D) CONDENO em cúmulo jurídico o arguido M. C. pelos crimes referidos em B) e C) na pena única de 230 dias de mula à taxa diária de €5,00, o que perfaz o valor de €1150,00 (mil cento e cinquenta euros).

E) CONDENO o arguido M. C. nas custas do processo, fixando em 2 UC o valor da taxa de justiça devida e nos demais encargos a que a sua actividade deu causa (cfr. art. 3, nº 1, 8º, nº9, do RCP e Tabela III do mesmo, 513º, nº 1 e 514º nº 1 do CPP)


2. Inconformado, recorreu o arguido, concluindo a sua motivação nos seguintes termos (transcrição):
«CONCLUSÕES
1/- O arguido foi absolvido pela prática, em autoria material, na forma consumada de um crime de burla, p. e p. pelos art.ºs 202.º, al. a), 217.º, n.º 1, ambos do Código Penal e condenado pela prática, em autoria material, na forma consumada, de um crime de condução de veículo sem habilitação legal, p. e p. pelo art. 121º, n.º 1 do CE e art.º 3º, n.º 2 do DL 2/98 de 3 de Janeiro, na pena de 80 dias de multa, à razão diária de €5,00 e em autoria material, na forma consumada de um crime de “falsificação de documento”, p. e p. pelos art.ºs 255º, al. a) e 256.º, n.º 1, al. a), d), e) e n.º 3 todos do Código Penal, na pena de 180 dias de multa, à razão diária de €5,00, em cúmulo jurídico pelos crimes de condução de veículo sem habilitação legal e falsificação de documento na pena única de 230 dias de multa à taxa diária de €5,00, o que perfaz o valor de €1150,00 (mil cento e cinquenta euros).
2/- O recurso limita-se á questão de direito no sentido de apurar se aquela matéria de facto integra ou não o crime de falsificação de documento.
3/ - Com efeito, o arguido em sede de audiência e julgamento confessou de forma livre, integral e sem reservas os factos pelo que veio acusado, o que fez de forma objectiva, sincera e espontânea, relatando os mesmos;
4/ - Na fundamentação da Douta sentença recorrida, em face aos elementos que objectivamente se provaram teve-se em consideração as regras de experiência comum quanto á intenção do arguido em praticar os factos que o tribunal deu como provados, e assim sendo foram dados como provados os factos atinentes aos elementos subjectivos tal como constava da acusação.
5/ - Para sustentar a condenação do arguido, o Tribunal a quo baseou-se na matéria dada como provada, - cfr. artigo 2.º, 5.º, 6.º, 8.º, 9.º - não tendo dúvidas de que com a conduta descrita nos factos provados, o arguido praticou um crime de falsificação previsto e punido pelas alínea a), d), e) do n.º 1 d n.º 3 do artigo 256.º do Código Penal, inexistindo qualquer causa de exclusão da ilicitude ou da culpa, pelo qual deverá ser condenado.

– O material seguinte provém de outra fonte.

(** * Long-running operation handle of the Cloud Functions client

    A shallow embedding of [Operation] (the event-emitting handle with its
    listener-driven poller, [startPolling_], [listenForEvents_] and
    [promise]) and of the two [Functions] helpers [operation] and
    [_formatName], together with the properties the design document states
    about them.

    JavaScript values are an inductive type, objects are finite maps from
    property names to values, the Node event emitter is a registry from
    event names to listener lists, and the asynchronous runtime (status
    fetches in flight, timers set by [setTimeout]) is explicit state that a
    scheduler action consumes. *)

From stdpp Require Import base strings gmap list.
From Stdlib Require Import ZArith Lia Ascii.

Set Warnings "-register-all".
Open Scope Z_scope.

(** ** JavaScript values *)

(** Function objects are compared by identity.  The handle owns two closures
    (installed by [listenForEvents_]); [promise] creates two more per
    promise: the promise's [reject] function and the closure
    [function(metadata) { resolve([metadata]); }]. *)
Inductive Listener : Type :=
  | User (id : nat)
  | NewListenerHook
  | RemoveListenerHook
  | PromiseReject (p : nat)
  | PromiseResolve (p : nat).

#[global] Instance Listener_eq_dec : EqDecision Listener.
Proof. solve_decision. Defined.

Inductive Value : Type :=
  | VUndefined
  | VNull
  | VBool (b : bool)
  | VNum (n : Z)
  | VStr (s : string)
  | VFun (f : Listener)
  | VArr (items : list Value)
  | VObj (props : gmap string Value).

(** Truthiness, as used by [!x], [x || y] and [if (x)]. *)
Definition truthy (v : Value) : bool :=
  match v with
  | VUndefined | VNull => false
  | VBool b => b
  | VNum n => negb (n =? 0)
  | VStr s => negb (String.eqb s "")
  | VFun _ | VArr _ | VObj _ => true
  end.

(** [a || b] *)
Definition js_or (a b : Value) : Value := if truthy a then a else b.

(** [o.k] for an object [o]: an absent property reads as [undefined]. *)
Definition prop (o : gmap string Value) (k : string) : Value :=
  default VUndefined (o !! k).

(** [v.k] for a value that may or may not be an object: primitives have no
    own properties of the names used here. *)
Definition member (v : Value) (k : string) : Value :=
  match v with
  | VObj o => prop o k
  | _ => VUndefined
  end.

(** ** The handle and the runtime around it *)

(** [Operation]: the fields set by the constructor, and the listener
    registry of the [EventEmitter] it inherits from.  The counter is a
    JavaScript number that only ever holds small integers.  The [parent]
    client is the runtime below: its [api.Operations.getOperation] is the
    [Fetch] effect and its [Promise] constructor makes the promise cells. *)
Record Operation : Type := mkOperation {
  name : Value;
  completeListeners : Z;
  hasActiveListeners : bool;
  _events : gmap string (list Listener)
}.

Inductive PromiseState : Type :=
  | Pending
  | Resolved (v : Value)
  | Rejected (v : Value).

(** What the handle does to the outside world, most recent first.
    [Uncaught er] is the throw of [emit] for an ['error'] event with
    argument [er] that nobody listens to; what is thrown for [er] is given
    by [unhandled] below. *)
Inductive Effect : Type :=
  | Fetch (opname : Value)
  | SetTimeout (delay : Z)
  | Emit (event : string) (args : list Value) (called : list Listener)
  | Uncaught (v : Value).

(** One handle in its runtime: the number of [getOperation] calls whose
    callback has not run yet, the delays of the timers that have not fired
    yet (every timer of this file runs [startPolling_]), the promises made
    by [promise], and the effect log. *)
Record World : Type := mkWorld {
  op : Operation;
  inflight : nat;
  timers : list Z;
  promises : list PromiseState;
  effects : list Effect
}.

Definition with_op (f : Operation -> Operation) (w : World) : World :=
  mkWorld (f (op w)) (inflight w) (timers w) (promises w) (effects w).

Definition set_completeListeners (n : Z) (o : Operation) : Operation :=
  mkOperation (name o) n (hasActiveListeners o) (_events o).

Definition set_hasActiveListeners (b : bool) (o : Operation) : Operation :=
  mkOperation (name o) (completeListeners o) b (_events o).

Definition set_events (e : gmap string (list Listener)) (o : Operation) : Operation :=
  mkOperation (name o) (completeListeners o) (hasActiveListeners o) e.

Definition record (e : Effect) (w : World) : World :=
  mkWorld (op w) (inflight w) (timers w) (promises w) (e :: effects w).

(** [setTimeout(self.startPolling_.bind(self), delay)] *)
Definition setTimeout (delay : Z) (w : World) : World :=
  record (SetTimeout delay)
    (mkWorld (op w) (inflight w) (timers w ++ [delay]) (promises w) (effects w)).

(** A promise settles once; later calls of [resolve] or [reject] are ignored. *)
Definition settle (p : nat) (st : PromiseState) (w : World) : World :=
  match promises w !! p with
  | Some Pending =>
      mkWorld (op w) (inflight w) (timers w) (<[p := st]> (promises w)) (effects w)
  | _ => w
  end.

(** [Operation.prototype.get], called with the poller's callback: one
    [getOperation] request keyed by the handle's name. *)
Definition get (w : World) : World :=
  record (Fetch (name (op w)))
    (mkWorld (op w) (S (inflight w)) (timers w) (promises w) (effects w)).

(** [Operation.prototype.startPolling_], up to the point where the request
    is sent; its callback is [poll_response] below. *)
Definition startPolling_ (w : World) : World :=
  if negb (hasActiveListeners (op w)) then w else get w.

(** [event === 'complete'] *)
Definition is_complete (event : Value) : bool :=
  match event with
  | VStr s => String.eqb s "complete"
  | _ => false
  end.

(** The two closures registered by [listenForEvents_]. *)
Definition newListener_hook (event : Value) (w : World) : World :=
  if is_complete event then
    let w1 := with_op (fun o => set_completeListeners (completeListeners o + 1) o) w in
    if negb (hasActiveListeners (op w1))
    then startPolling_ (with_op (set_hasActiveListeners true) w1)
    else w1
  else w.

Definition removeListener_hook (event : Value) (w : World) : World :=
  if is_complete event then
    let w1 := with_op (fun o => set_completeListeners (completeListeners o - 1) o) w in
    if completeListeners (op w1) =? 0
    then with_op (set_hasActiveListeners false) w1
    else w1
  else w.

(** ** The event emitter *)

Definition listeners (w : World) (ev : string) : list Listener :=
  default [] (_events (op w) !! ev).

(** Calling a listener.  What a user's listener does to the handle is a
    later action of the trace. *)
Definition call (l : Listener) (args : list Value) (w : World) : World :=
  match l with
  | User _ => w
  | NewListenerHook => newListener_hook (hd VUndefined args) w
  | RemoveListenerHook => removeListener_hook (hd VUndefined args) w
  | PromiseReject p => settle p (Rejected (hd VUndefined args)) w
  | PromiseResolve p => settle p (Resolved (VArr [hd VUndefined args])) w
  end.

6/ - No entanto, salvo o devido respeito, o Tribunal a quo não teve em conta toda a matéria dada como provada, com efeito mais se provou que:
“Pessoa não concretamente apurada enviou por fax, ao arguido, cópia do seu título de habilitação de condução em Espanha.

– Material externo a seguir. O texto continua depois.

(** * EduSense backend (Backend/server.js): a shallow embedding

    The Express server of the repository is modelled as pure functions over
    an explicit world (file system, cached runtime command, trace of spawned
    processes, clock).  A handler is a computation in the monad [M]: it reads
    and writes the world and either returns a response or throws.  The stack
    of routes is walked by [dispatch] the way Express walks it; [serve] is
    the server answering one request.

    What the server does not own is a parameter: the operating system that
    runs a spawned command ([os_run]), [JSON.parse], and the LLM service
    behind [fetch].  The splitting script extract_instructor_data.py is not
    among the sources; where a statement needs it, it is [splitter], written
    from the specification.

    Conventions.  A JavaScript string is the list of its code units, here
    8-bit ([list ascii]); numbers are the integers among the JavaScript
    numbers; paths follow the POSIX flavour of Node's [path]; a file system
    is the list of the paths of its regular files together with the list of
    the paths of its directories. *)

From Stdlib Require Import String Ascii.
From Stdlib Require Import List Bool Arith ZArith Lia.
From Stdlib Require Import Permutation Sorting.Sorted.
From Stdlib Require Import Numbers.DecimalString.
Import ListNotations.

Set Implicit Arguments.
Set Warnings "-register-all".
Set Warnings "-automation".


(** ** JavaScript strings *)

Module JsString.

(** A string is the list of its code units. *)
Definition jstring := list ascii.

(** A string literal of the source. *)
Definition str (s : string) : jstring := list_ascii_of_string s.

Definition ascii_eqb (a b : ascii) : bool := Ascii.eqb a b.

Fixpoint eqb (s t : jstring) : bool :=
  match s, t with
  | [], [] => true
  | a :: s', b :: t' => ascii_eqb a b && eqb s' t'
  | _, _ => false
  end.

(** [s.startsWith(p)] *)
Fixpoint startsWith (p s : jstring) : bool :=
  match p, s with
  | [], _ => true
  | a :: p', b :: s' => ascii_eqb a b && startsWith p' s'
  | _ :: _, [] => false
  end.

(** [s.endsWith(suf)]: the last [suf.length] code units of [s] are [suf]. *)
Definition endsWith (suf s : jstring) : bool :=
  (length suf <=? length s) && eqb (skipn (length s - length suf) s) suf.

(** [s.includes(p)] *)
Fixpoint includes (p s : jstring) : bool :=
  startsWith p s ||
  match s with
  | [] => false
  | _ :: s' => includes p s'
  end.

(** [s.replace(pat, rep)] with a string pattern: only the first occurrence
    of [pat] is replaced. *)
Fixpoint replace_first (pat rep s : jstring) : jstring :=
  if startsWith pat s then rep ++ skipn (length pat) s
  else match s with
       | [] => []
       | c :: s' => c :: replace_first pat rep s'
       end.

(** [s.replace(/c/g, d)] for a one-character pattern. *)
Definition replace_all_char (c d : ascii) (s : jstring) : jstring :=
  map (fun x => if ascii_eqb x c then d else x) s.

(** White space as matched by [\s] (the one-byte members of the class). *)
Definition is_space (c : ascii) : bool :=
  let n := nat_of_ascii c in
  (n =? 32) || ((9 <=? n) && (n <=? 13)) || (n =? 160).

(** [s.replace(/\s+/g, rep)]: every maximal run of white space becomes
    one copy of [rep]. *)
Fixpoint replace_space_runs (rep s : jstring) : jstring :=
  match s with
  | [] => []
  | c :: s' =>
      if is_space c then
        match s' with
        | d :: _ => if is_space d then replace_space_runs rep s'
                    else rep ++ replace_space_runs rep s'
        | [] => rep
        end
      else c :: replace_space_runs rep s'
  end.

(** [s.toLowerCase()] on the one-byte code units: A-Z, and the capital
    letters of Latin-1 (the multiplication sign between them stays). *)
Definition lower_char (c : ascii) : ascii :=
  let n := nat_of_ascii c in
  if ((65 <=? n) && (n <=? 90))
     || ((192 <=? n) && (n <=? 222) && negb (n =? 215))
  then ascii_of_nat (n + 32) else c.

Definition toLowerCase (s : jstring) : jstring := map lower_char s.

(** [c.repeat(n)] *)
Definition repeat_str (s : jstring) (n : nat) : jstring :=
  concat (repeat s n).

(** [xs.join(sep)] *)
Fixpoint join (sep : jstring) (xs : list jstring) : jstring :=
  match xs with
  | [] => []
  | [x] => x
  | x :: xs' => x ++ sep ++ join sep xs'
  end.

(** [s.split(c)] for a one-character separator: always at least one piece. *)
Fixpoint split_char (c : ascii) (s : jstring) : list jstring :=
  match s with
  | [] => [[]]
  | x :: s' =>
      if ascii_eqb x c then [] :: split_char c s'
      else match split_char c s' with
           | seg :: rest => (x :: seg) :: rest
           | [] => [[x]]
           end
  end.

(** The order the default [Array.prototype.sort] uses on strings: code units
    compared from the left, a proper prefix first. *)
Fixpoint leb (s t : jstring) : bool :=
  match s, t with
  | [], _ => true
  | _ :: _, [] => false
  | a :: s', b :: t' =>
      let x := nat_of_ascii a in
      let y := nat_of_ascii b in
      if x <? y then true
      else if y <? x then false
      else leb s' t'
  end.

(** Decimal rendering of an integer, as [String(n)] gives it. *)
Definition of_Z (z : Z) : jstring :=
  str (NilZero.string_of_int (Z.to_int z)).

End JsString.

Import JsString.

(** ** JavaScript values *)

Module Js.

(** The values the handlers see: request bodies, parsed JSON, thrown errors.
    Numbers are the integers among the JavaScript numbers.  An object is its
    list of bindings; the first binding of a key is the live one. *)
Inductive jsval : Type :=
| JUndefined
| JNull
| JBool (b : bool)
| JNum (n : Z)
| JStr (s : jstring)
| JArr (items : list jsval)
| JObj (fields : list (jstring * jsval)).

Fixpoint assoc {A : Type} (k : jstring) (kvs : list (jstring * A)) : option A :=
  match kvs with
  | [] => None
  | (k', v) :: rest => if eqb k k' then Some v else assoc k rest
  end.

(** ToBoolean *)
Definition truthy (v : jsval) : bool :=
  match v with
  | JUndefined | JNull => false
  | JBool b => b
  | JNum n => negb (n =? 0)%Z
  | JStr s => match s with [] => false | _ :: _ => true end
  | JArr _ | JObj _ => true
  end.

(** [a || b] *)
Definition js_or (a b : jsval) : jsval := if truthy a then a else b.

(** ToString, as template literals and [+] on strings apply it. *)
Fixpoint to_string (v : jsval) : jstring :=
  match v with
  | JUndefined => str "undefined"
  | JNull => str "null"
  | JBool true => str "true"
  | JBool false => str "false"
  | JNum n => of_Z n
  | JStr s => s
  | JArr items =>
      join (str ",")
        (map (fun x => match x with
                       | JUndefined | JNull => []
                       | _ => to_string x
                       end) items)
  | JObj _ => str "[object Object]"
  end.

(** Error objects: [name] tells the class, [message] the text. *)
Definition mk_error (name message : jstring) : jsval :=
  JObj [(str "name", JStr name); (str "message", JStr message)].

Definition TypeError (message : jstring) : jsval := mk_error (str "TypeError") message.
Definition ReferenceError (message : jstring) : jsval := mk_error (str "ReferenceError") message.
Definition SyntaxError (message : jstring) : jsval := mk_error (str "SyntaxError") message.
Definition Error (message : jstring) : jsval := mk_error (str "Error") message.

(** [new multer.MulterError(code)] *)
Definition MulterError (code message : jstring) : jsval :=
  JObj [(str "name", JStr (str "MulterError"));
        (str "message", JStr message);
        (str "code", JStr code)].

(** A computation that may throw: [inl] a value, [inr] the thrown value. *)
Definition completion (A : Type) : Type := (A + jsval)%type.

(** [v.k]: reading a property of [undefined] or [null] throws a TypeError;
    a missing property reads as [undefined]. *)
Definition prop (v : jsval) (k : jstring) : completion jsval :=
  match v with
  | JUndefined =>
      inr (TypeError (str "Cannot read properties of undefined (reading '" ++ k ++ str "')"))
  | JNull =>
      inr (TypeError (str "Cannot read properties of null (reading '" ++ k ++ str "')"))
  | JObj fields =>
      match assoc k fields with
      | Some x => inl x
      | None => inl JUndefined
      end
  | _ => inl JUndefined
  end.

(** [v?.k] *)
Definition opt_prop (v : jsval) (k : jstring) : jsval :=
  match v with
  | JObj fields =>
      match assoc k fields with
      | Some x => x
      | None => JUndefined
      end
  | _ => JUndefined
  end.

(** [v?.[i]] on an array or a string; anything else the handlers index this
    way has no such element. *)
Definition opt_index (v : jsval) (i : nat) : jsval :=
  match v with
  | JArr items => nth i items JUndefined
  | JStr s =>
      match nth_error s i with
      | Some c => JStr [c]
      | None => JUndefined
      end
  | _ => JUndefined
  end.

(** [v === s] for a string literal [s]. *)
Definition strict_eq_str (v : jsval) (s : jstring) : bool :=
  match v with
  | JStr t => eqb t s
  | _ => false
  end.

(** [v instanceof multer.MulterError] *)
Definition is_MulterError (v : jsval) : bool :=
  strict_eq_str (opt_prop v (str "name")) (str "MulterError").

End Js.

Import Js.

(** ** Node's [path] module (POSIX flavour) *)

Module Path.

Definition slash : ascii := "/"%char.
Definition dot : ascii := "."%char.

(** [normalizeString]: drops empty and [.] segments, lets [..] cancel the
    segment before it; above the root [..] is kept only for relative paths. *)
Fixpoint normalize_segments (allowAboveRoot : bool)
    (stack : list jstring) (segs : list jstring) : list jstring :=
  match segs with
  | [] => rev stack
  | seg :: rest =>
      if eqb seg [] || eqb seg (str ".") then
        normalize_segments allowAboveRoot stack rest
      else if eqb seg (str "..") then
        match stack with
        | top :: below =>
            if eqb top (str "..") then
              normalize_segments allowAboveRoot
                (if allowAboveRoot then seg :: stack else stack) rest
            else normalize_segments allowAboveRoot below rest
        | [] =>
            normalize_segments allowAboveRoot
              (if allowAboveRoot then [seg] else []) rest
        end
      else normalize_segments allowAboveRoot (seg :: stack) rest
  end.

Definition isAbsolute (p : jstring) : bool :=
  match p with
  | c :: _ => ascii_eqb c slash
  | [] => false
  end.

Definition has_trailing_slash (p : jstring) : bool :=
  match rev p with
  | c :: _ => ascii_eqb c slash
  | [] => false
  end.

O arguido alterou os elementos identificativos, bem como a fotografia, do fax referido em 10) e tornou a fotocopiar o mesmo.”
7/ - Ora, se o tribunal tivesse tido em consideração estes factos provados, nunca poderia condenar o arguido pelo crime de falsificação de documento, a prova produzida impunha decisão diversa da obtida pelo Tribunal a quo pelas seguintes razões:
8/ - Entendeu aquele Tribunal que o arguido incorreu na prática do crime de falsificação porque falsificou um documento, ou seja, não foi tido em consideração os factos provados em 10.º e 11.º., “o arguido não fabricou ou elaborou um documento falso, ou qualquer dos componentes destinados a corporizá-lo”, ao arguido foi enviada uma cópia de um título de habilitação de condução de Espanha e este “alterou os elementos identificativos, bem como a fotografia, do fax referido em 10) e tornou a fotocopiar o mesmo
9/ - Não se pode incluir no âmbito da noção de documento consubstanciada no art.º 255.ºdo C. P. a fotocópia. O arguido não pode ser condenado pela utilização de documento falso uma vez que uma cópia simples não se pode considerar um documento para efeitos do crime previsto no art. 256º do C.P, a falsificação de fotocópia não constitui o crime de falsificação.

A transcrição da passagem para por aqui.